START MATERIAL FOR THIS TASK

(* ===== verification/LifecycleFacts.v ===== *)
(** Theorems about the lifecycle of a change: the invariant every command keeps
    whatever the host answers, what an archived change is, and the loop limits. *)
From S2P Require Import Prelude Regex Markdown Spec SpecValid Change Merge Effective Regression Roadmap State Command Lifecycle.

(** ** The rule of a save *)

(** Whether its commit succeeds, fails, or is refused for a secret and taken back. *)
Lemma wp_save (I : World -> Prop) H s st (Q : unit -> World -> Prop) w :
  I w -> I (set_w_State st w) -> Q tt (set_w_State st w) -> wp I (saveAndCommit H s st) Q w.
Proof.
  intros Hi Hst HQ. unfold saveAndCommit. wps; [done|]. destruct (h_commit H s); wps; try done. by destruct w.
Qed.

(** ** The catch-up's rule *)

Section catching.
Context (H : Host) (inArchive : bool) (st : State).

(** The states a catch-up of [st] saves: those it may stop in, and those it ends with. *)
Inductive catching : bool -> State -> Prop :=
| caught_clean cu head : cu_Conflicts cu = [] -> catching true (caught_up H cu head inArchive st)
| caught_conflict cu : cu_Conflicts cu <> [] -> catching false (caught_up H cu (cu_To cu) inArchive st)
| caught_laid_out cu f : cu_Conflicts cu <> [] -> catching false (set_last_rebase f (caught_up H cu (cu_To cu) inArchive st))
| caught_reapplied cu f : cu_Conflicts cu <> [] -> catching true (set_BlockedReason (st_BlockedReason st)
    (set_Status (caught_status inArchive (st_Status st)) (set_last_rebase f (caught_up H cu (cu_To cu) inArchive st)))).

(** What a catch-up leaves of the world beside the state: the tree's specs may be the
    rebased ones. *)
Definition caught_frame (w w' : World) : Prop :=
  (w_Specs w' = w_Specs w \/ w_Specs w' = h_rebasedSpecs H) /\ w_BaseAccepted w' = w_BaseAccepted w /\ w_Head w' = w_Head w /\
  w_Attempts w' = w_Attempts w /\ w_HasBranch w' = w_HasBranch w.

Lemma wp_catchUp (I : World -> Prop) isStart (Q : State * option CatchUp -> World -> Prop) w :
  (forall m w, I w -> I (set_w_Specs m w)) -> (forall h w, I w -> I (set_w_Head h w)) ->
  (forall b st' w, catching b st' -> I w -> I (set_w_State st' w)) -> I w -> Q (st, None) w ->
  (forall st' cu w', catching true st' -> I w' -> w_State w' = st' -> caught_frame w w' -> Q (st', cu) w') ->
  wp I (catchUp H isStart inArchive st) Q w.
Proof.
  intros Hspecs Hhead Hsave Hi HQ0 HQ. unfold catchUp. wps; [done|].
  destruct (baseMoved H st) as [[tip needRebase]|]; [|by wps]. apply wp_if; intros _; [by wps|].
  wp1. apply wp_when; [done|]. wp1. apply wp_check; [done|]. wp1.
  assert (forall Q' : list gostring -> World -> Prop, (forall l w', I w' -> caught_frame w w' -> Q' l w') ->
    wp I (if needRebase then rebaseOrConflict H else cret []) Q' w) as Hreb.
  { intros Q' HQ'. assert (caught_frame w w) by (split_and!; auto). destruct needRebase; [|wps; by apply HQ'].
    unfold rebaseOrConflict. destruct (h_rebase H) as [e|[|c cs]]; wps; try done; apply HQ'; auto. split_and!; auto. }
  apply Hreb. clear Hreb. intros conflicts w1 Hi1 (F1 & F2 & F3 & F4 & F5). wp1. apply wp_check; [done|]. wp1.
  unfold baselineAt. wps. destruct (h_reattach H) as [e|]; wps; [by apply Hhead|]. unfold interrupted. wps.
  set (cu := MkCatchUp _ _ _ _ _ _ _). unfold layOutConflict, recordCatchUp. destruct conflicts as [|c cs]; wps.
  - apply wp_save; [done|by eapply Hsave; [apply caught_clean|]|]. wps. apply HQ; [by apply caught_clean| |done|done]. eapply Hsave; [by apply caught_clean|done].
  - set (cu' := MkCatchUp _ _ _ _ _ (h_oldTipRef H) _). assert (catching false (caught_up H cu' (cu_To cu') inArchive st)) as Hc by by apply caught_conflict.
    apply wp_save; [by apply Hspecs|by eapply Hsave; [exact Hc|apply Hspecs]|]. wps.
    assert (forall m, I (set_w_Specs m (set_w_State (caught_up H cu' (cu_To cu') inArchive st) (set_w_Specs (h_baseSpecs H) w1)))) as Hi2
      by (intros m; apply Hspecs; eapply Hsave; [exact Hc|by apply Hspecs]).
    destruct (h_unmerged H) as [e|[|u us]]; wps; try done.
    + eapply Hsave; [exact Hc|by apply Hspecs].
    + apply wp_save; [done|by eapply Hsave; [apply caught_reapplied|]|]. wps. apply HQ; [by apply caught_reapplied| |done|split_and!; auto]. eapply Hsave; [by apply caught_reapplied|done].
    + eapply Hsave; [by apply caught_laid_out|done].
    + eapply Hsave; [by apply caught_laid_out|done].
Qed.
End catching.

END MATERIAL FOR THIS TASK

EXERCISE INSTRUCTIONS –
Give back every line from the beginning of the records through the line holding "(** Whether its", exactly as it reads, and leave out the rest.

COMPLETED EXERCISE –
(* ===== verification/LifecycleFacts.v ===== *)
(** Theorems about the lifecycle of a change: the invariant every command keeps
    whatever the host answers, what an archived change is, and the loop limits. *)
From S2P Require Import Prelude Regex Markdown Spec SpecValid Change Merge Effective Regression Roadmap State Command Lifecycle.

(** ** The rule of a save *)

(** Whether its commit succeeds, fails, or is refused for a secret and taken back. *)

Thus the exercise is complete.